# Normal to find it difficult?



## Millie123 (Oct 8, 2014)

I feel really guilty typing this but I'm finding it really difficult at the moment with my 6 1/2 month old puppy. I knew it was going to be a commitment and a lot of work, of course, but I'm feeling overwhelmed right now. Our pup is gorgeous and most of the time lovely but he does resource guard his crate and food and has been aggressive towards my husband at times because of this. We are having help by way of a 1:1 session with a trainer/ behaviourist but it's getting me down. That combined with the fact he's so over excited when people come and jumps up/ nips is hard work and it's impacting on our family. Sometimes he will nip the children- it's not aggressive, usually during/after playing but they don't like it, obviously. I long to be able to just open the door for a friend without it being stressful. He can't have a bed as he just rips it up or tries to get friendly with it so he doesn't settle with us in the lounge- just in the crate. He's getting more tricky at going in the crate even though I put treats in- he knows and hides under the table! I can't really go out and leave him out of the crate as goodness knows the mess I'd come back to!! We all love him dearly but it's harder than I imagined right at the moment. I know he's still quite young and know it's a tricky stage, I just want some reassurance that things will get better please and please don't think I'm awful!


----------



## Zoay (Oct 4, 2014)

We're only at eleven weeks so I have no sage advice but it sounds entirely reasonable that you're finding that difficult. Hope things settle soon.


----------



## Lindor (Feb 3, 2014)

First of all, you are not awful! You are a wonderful cockapoo mommy and you are doing the right thing by getting help by a trainer. I'm sure all of us have gone through a difficult time or two with our puppies. I would dearly like to open the door and have Maggie stay right with me in the yard but the neighbors yards seem to be more interesting to her. So they are not perfect all the time. There is a light at the end of the tunnel and you will get there eventually. Is your pup getting enough exercise mentally and physically. A tired pup is a good pup.


----------



## Millie123 (Oct 8, 2014)

He gets on average an hour and a half of walking a day spread over a longer and 2 shorter walks. He does seem tired come the evening and we find crating him gets him to settle (until husband goes near crate and he barks, sadly) I'm sure we'll get through it- I'm just exhausted at the moment!!


----------



## fairlie (Sep 7, 2013)

Good for you for admitting how hard it is.
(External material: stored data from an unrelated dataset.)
(** X16.  When the text of the message can be encoded and the answer is ok
    and a JSON object, [ActionAIResponse] says the [result] of the answer as
    it came, of whatever type, and its apology when the answer has no
    [result].  When the text cannot be encoded (it holds a NaN or an
    infinity), it says that it has technical difficulties. *)
Theorem ai_response_relays_result (t : tracker) (w : world) (d : gmap string pyval) :
  net (chat_request t) = Reply true (Some (PDict d)) ->
  (finite_json (dict_get (latest_message t) "text" PNone) = true ->
   messages (run net ActionAIResponse t w).1 =
     (messages w ++
      [default (PStr "I apologize, but I couldn't generate a response.")
         (d !! "result")])%list) /\
  (finite_json (dict_get (latest_message t) "text" PNone) = false ->
   messages (run net ActionAIResponse t w).1 =
     (messages w ++
      [PStr "I'm experiencing some technical difficulties. Please try again later."])%list).
Proof.
  unfold chat_request. intros Hnet. run_action. rewrite chat_json_finite. split.
  - intros ->. rewrite Hnet. simpl.
    unfold dict_get. destruct (d !! "result"); reflexivity.
  - intros ->. reflexivity.
Qed.

(** X17.  With a voice name that is true, [ActionChangeVoice] sets
    [current_voice] to that name as it is, without checking it against the
    voices it lists, and leaves every other slot alone. *)
Theorem change_voice_sets_slot (t : tracker) (w : world) :
  truthy (get_slot t "voice_name") = true ->
  (run net ActionChangeVoice t w).2 =
    Ok [SlotSet "current_voice" (get_slot t "voice_name")] /\
  get_slot (after_run net ActionChangeVoice t) "current_voice" = get_slot t "voice_name" /\
  forall slot, slot <> "current_voice" ->
    get_slot (after_run net ActionChangeVoice t) slot = get_slot t slot.
Proof.
  intros Hvoice. unfold after_run. run_action. rewrite Hvoice. simpl.
  split; [reflexivity|]. unfold get_slot, dict_get. simpl. split.
  - by rewrite lookup_insert_eq.
  - intros slot Hslot. by rewrite lookup_insert_ne.
Qed.

Lemma task_line_ok_iff (acc : string) (task : pyval) :
  (exists r, task_line acc task = Ok r) <-> is_dict task.
Proof.
  unfold task_line, is_dict.
  destruct task; simpl; split; try (intros [? [=]]); eauto.
Qed.

Lemma task_line_extends (acc : string) (task : pyval) (r : string) :
  task_line acc task = Ok r -> exists line, r = acc +:+ line.
Proof.
  unfold task_line. destruct task; simpl; try discriminate.
  intros [= <-]. eexists. reflexivity.
Qed.

(** X18.  The listing of [ActionListTasks] is all or nothing: the lines are
    built exactly when every task is a JSON object, a single task of another
    type raises [AttributeError] for the whole list, and a listing that is
    built extends the header it started from. *)
Theorem task_lines_all_or_nothing (acc : string) (tasks : list pyval) :
  ((exists r, task_lines acc tasks = Ok r) <-> Forall is_dict tasks) /\
  (~ Forall is_dict tasks -> task_lines acc tasks = Raise AttributeError) /\
  (forall r, task_lines acc tasks = Ok r -> exists lines, r = acc +:+ lines).
Proof.
  revert acc. induction tasks as [|task rest IH]; intros acc.
  - simpl. split; [split; eauto|]. split; [intros Hno; destruct Hno; constructor|].
    intros r [= <-]. exists "". symmetry. apply append_empty_r.
  - cbn [task_lines]. destruct (task_line acc task) as [acc'|e] eqn:Hline.
    + assert (Hdict : is_dict task) by (apply (task_line_ok_iff acc); eauto).
      destruct (IH acc') as (Hiff & Hraise & Hext). split; [|split].
      * rewrite Hiff. split; [by constructor|by inversion 1].
      * intros Hno. apply Hraise. intros Hall. apply Hno. by constructor.
      * intros r Hr. destruct (Hext r Hr) as [lines ->].
        apply task_line_extends in Hline as [line ->].
        exists (line +:+ lines). apply append_assoc.
    + assert (Hnot : ~ is_dict task).
      { intros [r Hr]%(task_line_ok_iff acc). congruence. }
      split; [|split].
      * split; [intros [r [=]] | inversion 1; contradiction].
      * intros _. unfold task_line in Hline.
        destruct task; simpl in Hline; congruence.
      * discriminate.
Qed.

(** The line of one task and the lines of a list of tasks, as the f-string
    of the loop writes them: a mark, a space, the name, a line feed. *)
Definition listing_line (task : gmap string pyval) : string :=
  (if truthy (dict_get task "completed" PNone) then "✅" else "⏳")
  +:+ " " +:+ format_value (dict_get task "name" PNone) +:+ nl.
I consider myself a very experienced dog owner and can tell you honestly we considered rehoming Rufus because he was so challenging. It sounds to me that your pup has still not discovered that you are all on the same team. I would fasten him by a lead to my belt and correct all his behaviours instantly. He should never be allowed to jump at anyone or nip the children, not even once. Praise all his good behaviours and keep him very busy, going places, meeting people, playing fetch on a line, training him and so on. Keep a good schedule and make sure he gets enough sleep as well. Once he gets the concept that good things come to pups who behave and listen to their families it will be so much easier. Until then keep the faith!


----------



## Mazzapoo (Jul 28, 2013)

I completely understand your feelings and I think it's completely normal to feel overwhelmed! You've taken things seriously and are a caring and responsible owner but it's still a shock to discover just how much impact a puppy can have - they're relentless even without the extra issues you're facing. Keep the faith (and the wine and chocolate close by)


----------



## Cat 53 (Aug 26, 2012)

The trouble is you have a cockerpoo ( they consider themselves to be humans) and what they really love is to be with us ALL the time. That is why your boy is beginning to dislike his crate. He knows it's where you put him when you don't want him around. Can you get friends around that will ignore him when they come into the house. Have him on a lead next to you and really concentrate on this one task. Encourage him to sit nicely before opening the door, and to stay calm once your friend enters. Repeat again and again until he gets the idea. Tackle your problem areas one at a time in a like manner. Clicker training might help you. .


----------



## Lexi&Beemer (May 5, 2013)

It does get better. I also didn't let my two the run of the whole house as if I did not keep an eye on them they were quick to get into trouble (chewing up shoes, purses, rugs, etc). So I used the pen fencing to block off access to anything they could destroy or just placed it up so they couldn't reach it. Frankly removing things from their space was easier than trying to correct them. I bought a lot of different beds but realized they would chew them up so I quit doing that. But I wasn't sure it could happen but it does get better. 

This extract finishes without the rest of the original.